Spring 2012 issue of Horizons

Professional Services

Managing a Medical Practice in Today’s Regulatory Environment By Steve Moro, CPA

In addition to this cost, practices report that they are generally less productive during the EHR implementation process.

Currently, the healthcare industry (as well as the rest of the country) braces for the full impact of the healthcare reform laws to be implemented in 2014. However, over the last few years, physician practices have been dealing with various other regulatory issues, which have put pressure on the “bottom line” of these organizations.
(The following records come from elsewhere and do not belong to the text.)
(** * productHandler: signal masks and moment products per resolution

    A shallow embedding of [phangsPipeline/productHandler.py]: the
    filename table [_fname_dict], the two mask recipes, the mask writer
    and the product writer of [ProductHandler], as functions in a small
    state-and-exception monad over a file system with an event trace.

    Conventions of the embedding.
    - A Python [dict] is a [gmap string _]; the filename table mixes
      sub-dictionaries and one plain string, hence the type [entry].
    - An argument that may be [None] is an [option].
    - A raised Python exception is [Raise e]; the world reached when it
      is raised is kept, as in Python.
    - Calls on [self._kh] are fields of [KeyHandler]. Calls into
      [os], [os.path], numpy, astropy and spectral_cube are written out
      below where the handler depends on what they do, and are fields
      of [Externals] where it only passes their results on; so are
      [re.sub] and the functions of the sibling module
      [scMaskingRoutines].
    - Resolutions are finite floating point numbers, read as
      rationals; [a > b] on them is the order of the rationals.
    - A run leaves a trace: the log records, the directories made, the
      files removed and the files written, in order. *)

From Stdlib Require Import QArith Ascii String.
From stdpp Require Import gmap strings list fin_maps.
Close Scope Q_scope.

(** ** Data *)

(** A cube voxel: a finite value or a blank. *)
Inductive pixel := Val (q : Q) | NaN.

(** A numpy array: its shape and its elements in row-major order. *)
Record ndarray (A : Type) := NDArray { shape : list nat; flat : list A }.
Arguments NDArray {A} _ _.
Arguments shape {A} _.
Arguments flat {A} _.

(** A FITS header: cards in order, values in their card text. *)
Definition header := list (string * string).

(** A world coordinate system, as the keywords that define it. *)
Definition wcs := list (string * string).

(** The primary HDU of a FITS file. *)
Record fits := Fits { hdu_data : ndarray pixel; hdu_header : header }.

Inductive level := DEBUG | INFO | WARNING | ERROR.

(** What a run does to the outside: log records and file operations. *)
Inductive event :=
| EvLog (lvl : level) (msg : string)
| EvMakedirs (p : string)
| EvRemove (p : string)
| EvWrite (p : string) (f : fits).

(** Regular files and directories are tracked separately, by path. *)
Record world := World {
  files : gmap string fits;
  dirs : gset string;
  trace : list event }.

Inductive exn :=
| Exception (msg : string)
| KeyError (key : string)
| TypeError (msg : string)
| NameError (name : string)
| ValueError (msg : string)
| IOError (p : string).

Inductive outcome (A : Type) := Ret (a : A) | Raise (e : exn).
Arguments Ret {A} _.
Arguments Raise {A} _.

(** ** The monad *)

Definition M (A : Type) : Type := world -> outcome A * world.

Definition ret {A} (a : A) : M A := fun w => (Ret a, w).

Definition raise {A} (e : exn) : M A := fun w => (Raise e, w).

Definition bind {A B} (m : M A) (k : A -> M B) : M B :=
  fun w => match m w with
           | (Ret a, w') => k a w'
           | (Raise e, w') => (Raise e, w')
           end.

Notation "x <- m ;; k" := (bind m (fun x => k))
  (at level 100, m at next level, right associativity).
Notation "m ;;; k" := (bind m (fun _ => k))
  (at level 100, right associativity).

(** [for x in l: body x] *)
Fixpoint for_ {A} (l : list A) (body : A -> M unit) : M unit :=
  match l with
  | [] => ret tt
  | x :: l' => body x ;;; for_ l' body
  end.

(** [for x in l: st = body st x], the loop's local variables in [st] *)
Fixpoint for_fold {A S} (l : list A) (body : S -> A -> M S) (st : S) : M S :=
  match l with
  | [] => ret st
  | x :: l' => st' <- body st x ;; for_fold l' body st'
  end.

Definition emit (e : event) : M unit :=
  fun w => (Ret tt, World (files w) (dirs w) (trace w ++ [e])).

(** [logger.debug], [logger.info], [logger.warning], [logger.error] *)
Definition logger (lvl : level) (msg : string) : M unit := emit (EvLog lvl msg).

(** ** os, os.path *)

(** [os.path.isfile]: [None] is not a path. *)
Definition os_path_isfile (p : option string) : M bool :=
  match p with
  | None => raise (TypeError "stat: path should be string, bytes, os.PathLike or integer, not NoneType")
  | Some p => fun w => (Ret (bool_decide (is_Some (files w !! p))), w)
  end.

Definition os_path_isdir (p : string) : M bool :=
  fun w => (Ret (bool_decide (p ∈ dirs w)), w).

Definition os_makedirs (p : string) : M unit :=
  fun w => (Ret tt, World (files w) ({[p]} ∪ dirs w) (trace w ++ [EvMakedirs p])).

Definition os_remove (p : string) : M unit :=
  fun w => match files w !! p with
           | Some _ => (Ret tt, World (delete p (files w)) (dirs w) (trace w ++ [EvRemove p]))
           | None => (Raise (IOError p), w)
           end.

Fixpoint ends_with_sep (s : string) : bool :=
  match s with
  | EmptyString => false
  | String c EmptyString => bool_decide (c = "/"%char)
  | String _ s' => ends_with_sep s'
  end.

(** [os.path.join(a, b)] of posixpath *)
Definition os_path_join (a b : string) : string :=
  if String.prefix "/" b then b
  else if bool_decide (a = "") || ends_with_sep a then a +:+ b
  else a +:+ "/" +:+ b.

(** ** astropy.io.fits *)

(** [fits.open(path)[0]] *)
Definition fits_open (p : string) : M fits :=
  fun w => match files w !! p with
           | Some f => (Ret f, w)
           | None => (Raise (IOError p), w)
           end.

(** [fits.getdata(path)] *)
Definition fits_getdata (p : string) : M (ndarray pixel) :=
  f <- fits_open p ;; ret (hdu_data f).

(** ** The collaborators *)

(** [self._kh], the key handler. *)
Record KeyHandler := {
  get_postprocess_dir_for_target : string -> string;
  get_product_dir_for_target : string -> string;
  get_res_for_config : string -> option (list Q);
  get_tag_for_res : Q -> string;
  (** [get_cube_filename(target, config, product, ext, casa = False)] *)
  get_cube_filename : string -> string -> string -> string -> string }.

(** The seven product kinds of [task_writting_products]. *)
Inductive kind := Moment0 | Moment1 | Moment2 | Ew | Tmax | Vmax | Vquad.

(** A [SpectralCube]: data, coordinates, an optional boolean mask and
    an optional header. *)
Record SpectralCube := {
  sc_data : ndarray pixel;
  sc_wcs : wcs;
  sc_mask : option (ndarray bool);
  sc_header : option header }.

(** Functions outside the handler whose results it only passes on:
    library functions, and the noise and mask functions of the sibling
    module [scMaskingRoutines]. *)
Record Externals := {
  (** [os.path.abspath], [os.path.basename] *)
  abspath : string -> string;
  basename : string -> string;
  (** [re.sub(pattern, repl, string)] *)
  re_sub : string -> string -> string -> string;
  (** [str(np.round(x, 2))] *)
  str_round2 : Q -> string;
  (** [str(x).strip()] *)
  strip : string -> string;
  (** [scmasking.noise_cube], [scmasking.simple_mask] *)
  noise_cube : ndarray pixel -> ndarray pixel;
  simple_mask : ndarray pixel -> ndarray pixel -> ndarray bool;
  (** [WCS(header)], [wcs.to_header()] *)
  WCS : header -> wcs;
  to_header : wcs -> header;
  (** [key in header], [header[key]], [header[key] = value] of astropy *)
  header_contains : header -> string -> bool;
  header_getitem : header -> string -> string;
  header_setitem : header -> string -> string -> header;
  (** numpy's broadcasting of [np.logical_or] over operands of different shapes *)
  broadcast_logical_or : ndarray bool -> ndarray bool -> outcome (ndarray bool);
  (** the collapse computed by the [scproduct.write_*] function of a
      kind: the map and its error map *)
  product_map : kind -> SpectralCube -> SpectralCube -> fits;
  product_errormap : kind -> SpectralCube -> SpectralCube -> fits }.

(** ** numpy *)

(** [np.logical_or(a, b)]: element by element on equal shapes. *)
Definition np_logical_or (ext : Externals) (a b : ndarray bool) : outcome (ndarray bool) :=
  if bool_decide (shape a = shape b)
  then Ret (NDArray (shape a) (zip_with orb (flat a) (flat b)))
  else broadcast_logical_or ext a b.

(** [mask.astype(int)] *)
Definition astype_int (m : ndarray bool) : ndarray pixel :=
  NDArray (shape m) ((fun b : bool => Val (inject_Z (Z.b2z b))) <$> flat m).

(** The double-quote character of the log messages. *)
Definition dquote : string := String "034"%char EmptyString.

(** Python's [a > b] on finite floats. *)
Definition Qgtb (a b : Q) : bool := negb (Qle_bool a b).

(** ** The filename table *)

(** A value of the table: the sub-dictionary of a resolution tag, or the
    string stored under the key ["res_lowresmask"]. *)
Inductive entry := Sub (d : gmap string string) | Tag (s : string).

(** What [_fname_dict] returns: the empty tuple of its early returns, or
    the table. *)
Inductive fname_result := EmptyTuple | Table (d : gmap string entry).

Section ProductHandler.

Context (kh : KeyHandler) (ext : Externals).

(** The local variables of the loop of [_fname_dict]. *)
Record fname_state := FnameState {
  fname_dict : gmap string entry;
  lowest_res : option Q;
  lowest_res_tag : string }.

(** The sub-dictionary built for one resolution tag: the cube path and
    the four output paths. *)
Definition res_subdict (indir outdir cube_filename res_tag : string) : gmap string string :=
  let image_basename :=
    re_sub ext ("_pbcorr_trimmed_k_res" +:+ res_tag +:+ "\.fits$") "" (basename ext cube_filename) in
  foldl (fun d tag =>
           <[tag := os_path_join outdir (image_basename +:+ "_" +:+ tag +:+ "_res" +:+ res_tag +:+ ".fits")]> d)
        (<["pbcorr_trimmed_k" := os_path_join indir cube_filename]> ∅)
        ["hybridmask"; "signalmask"; "broad"; "strict"].

(** One turn of [for this_res in res_list] in [_fname_dict]. *)
Definition fname_step (target config product indir outdir : string)
    (st : fname_state) (this_res : Q) : M fname_state :=
  let res_tag := get_tag_for_res kh this_res in
  let cube_filename :=
    get_cube_filename kh target config product ("pbcorr_trimmed_k" +:+ "_res" +:+ res_tag) in
  present <- os_path_isfile (Some (os_path_join indir cube_filename)) ;;
  if present : bool then
    let d := <[res_tag := Sub (res_subdict indir outdir cube_filename res_tag)]> (fname_dict st) in
    match lowest_res st with
    | None => ret (FnameState d (Some this_res) res_tag)
    | Some lowest =>
        if Qgtb this_res lowest
        then ret (FnameState d (Some this_res) res_tag)
        else ret (FnameState d (lowest_res st) (lowest_res_tag st))
    end
  else
    logger WARNING ("Cube with tag " +:+ res_tag +:+ " at " +:+ str_round2 ext this_res
                    +:+ " arcsec resolution was not found: " +:+ dquote +:+ os_path_join indir cube_filename +:+ dquote) ;;;
    ret st.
The issues that have been grappled with the most include: • Initiative to move to electronic health records • Requirement to move to version 5010 electronic transaction code set • Migration from International Classification of Diseases – Clinical Modification (ICD-CM) - 9 codes to ICD-CM-10 codes • Constant fear of declining reimbursement from Medicare • Future reimbursement structure under Accountable Care Organizations (ACOs) • Need to adopt corporate compliance programs Electronic Health Records With the enactment of the Health Information Technology for Economic and Clinical Health (HITECH) Act and the Patient Protection and Affordable Care Act (PPACA) as amended by the Health Care and Education Reconciliation Act of 2010 (commonly known as the Affordable Care Act), Congress provided the opportunity to modernize the health care delivery system through financial incentives for deploying electronic health record (EHR) systems. Over the five-year incentive period, the maximum incentive money could be as much as $44,000 per provider to deploy electronic health records. However, the hardware and software cost, in most cases, exceeds $50,000.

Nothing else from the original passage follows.